Final project for the Domestika course “Surrealist Illustration” taught by Kyle Ellingson.

 

Sleep is something very precarious for me. The slightest variation in light, temperature, humidity, and other minute factors can leave me tossing and turning for hours. Then there are the random bouts of anxiety that wake me up in the middle of the night. “I guess I’ll just be awake for the next three hours! All right!” I felt this would be rich subject matter for the course assignment, which was to produce a surreal illustration representing a conflict between myself and something in my living space.

 

Surrealism, to me, almost requires the laws of physics being distorted. And there’s nothing quite as weird as the physics of black holes, including the “spaghettification” effect that happens as objects approach the event horizon and get stretched by gravity. The black hole distorts time and space, and I tried to portray both of those distortions in this image. Time and space both seem to break down when I’m lying awake, trying to fall back asleep.

 

Everything in the illustration is affected by the physics of the black hole, which is actually an alarm clock. I don’t have a traditional alarm clock like this (mine is actually part of that round lamp in the bottom of the frame) but this type of alarm clock is more iconic.

 

In sleepless moments, one worry I have is about how productive or energetic I’ll be the next day, or how the sleeplessness will affect my mood.
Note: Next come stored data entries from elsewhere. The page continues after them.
Lemma remove_scan_into_cycle fuel it m : ∀ pre p0 prev p cyc,
  lseg (cells m) p0 pre p →
  cyc ≠ [] → lseg (cells m) p cyc p →
  (∀ a, a ∈ pre.*1 ++ cyc.*1 → Some a ≠ it) →
  remove_scan fuel it prev p0 m = OutOfFuel.
Proof.
  induction fuel as [|fuel IH]; intros pre p0 prev p cyc Hpre Hne Hcyc Hnot.
  - destruct pre as [|[a d] pre]; simpl in Hpre.
    + subst p0. apply (remove_scan_cycle 0 it m cyc); [done..|].
      intros a Ha. apply Hnot. by apply elem_of_app; right.
    + destruct Hpre as (-> & _). simpl.
      rewrite bool_decide_eq_true_2; [done|].
      split; [done|]. apply Hnot. apply list_elem_of_here.
  - destruct pre as [|[a d] pre]; simpl in Hpre.
    + subst p0. apply (remove_scan_cycle (S fuel) it m cyc); [done..|].
      intros a Ha. apply Hnot. by apply elem_of_app; right.
    + destruct Hpre as (-> & nx & Ha & Hpre). simpl.
      rewrite bool_decide_eq_true_2
        by (split; [done | apply Hnot; apply list_elem_of_here]).
      unfold_M. rewrite Ha. simpl.
      apply (IH pre nx (Some a) p cyc); [done..|].
      intros b Hb. apply Hnot. rewrite fmap_cons. simpl.
      by apply list_elem_of_further.
Qed.

(** X7: when following [next] from [root] leads into a cycle and the
    iterator is no cell on the way, [ssh_list_remove] never returns: its
    loop is still running whatever fuel it is given. *)
Theorem ssh_list_remove_cycle_diverges
    (m : memory) (pre cyc : list (positive * option positive))
    (p it : option positive) (fuel : nat) :
  lseg (cells m) (root (lst m)) pre p →
  cyc ≠ [] → lseg (cells m) p cyc p →
  (∀ a, a ∈ pre.*1 ++ cyc.*1 → Some a ≠ it) →
  ssh_list_remove fuel it m = OutOfFuel.
Proof.
  intros Hpre Hne Hcyc Hnot.
  unfold ssh_list_remove. unfold bind at 1, get_root. simpl.
  unfold bind at 1.
  by rewrite (remove_scan_into_cycle fuel it m pre _ NULL p cyc).
Qed.

(** Cell 1 points to cell 2, which points to itself. *)
Lemma ssh_list_remove_cycle_diverges_witness :
  ssh_list_remove 1000 (Some 7%positive)
    (Memory (<[1%positive := Iterator (Some 2%positive) NULL]>
               (<[2%positive := Iterator (Some 2%positive) NULL]> ∅))
            (List (Some 1%positive) (Some 2%positive)))
  = OutOfFuel.
Proof.
  apply (ssh_list_remove_cycle_diverges _ [(1%positive, NULL)]
           [(2%positive, NULL)] (Some 2%positive) (Some 7%positive) 1000).
  - simpl. split; [reflexivity|]. eexists. split; reflexivity.
  - discriminate.
  - simpl. split; [reflexivity|]. eexists. split; reflexivity.
  - intros a Ha [= ->]. simpl in Ha. set_solver.
Defined.

(** * Removing twice *)

(** X8: [ssh_list_remove] of a cell of the chain, called a second time
    with the same iterator, finds nothing and changes nothing: the cell is
    not released twice. *)
Theorem ssh_list_remove_twice
    (m : memory) (xs ys : list (positive * option positive))
    (a : positive) (d : option positive) (fuel : nat) :
  is_list m (xs ++ (a, d) :: ys) →
  (length xs + length ys ≤ fuel)%nat →
  ∃ m', ssh_list_remove fuel (Some a) m = Ok (tt, m') ∧
        ssh_list_remove fuel (Some a) m' = Ok (tt, m').
Proof.
  intros Hl Hfuel.
  destruct (ssh_list_remove_is_list m xs a d ys fuel Hl) as (m' & Hrun & Hl');
    [lia|].
  exists m'. split; [done|].
  destruct Hl as (Hnd & _ & _). destruct Hl' as (_ & Hseg' & _).
  apply (ssh_list_remove_absent m' (xs ++ ys)); [done| |by rewrite length_app].
  intros b Hb [= ->].
  rewrite fmap_app, fmap_cons in Hnd. simpl in Hnd.
  apply NoDup_app in Hnd as (_ & Hdisj & [Hnin _]%NoDup_cons).
  rewrite fmap_app in Hb. apply elem_of_app in Hb as [Hb|Hb]; [|done].
  apply (Hdisj a Hb). apply list_elem_of_here.
Qed.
I represented that worry as money getting sucked up by the black hole, because productivity is ultimately a concern about performance in the economic system.

 

The “stars” in the background are actually tiny pills. They aren’t sleep medication, but I do take supplements to help me sleep better. I also have to take a prescription medication for another deficiency at certain time of day, and keep that medication on my night table. So pills have a physical presence in my sleep space.

 

And finally I wanted to add some lost sheep, to represent the old bedtime technique of counting sheep. I don’t actually use that technique, but it does visually connect to the idea of sleeplessness. I also couldn’t let those poor sheep escape the relativistic effects of the black hole, could I?

 

This illustration is a featured project on the course page.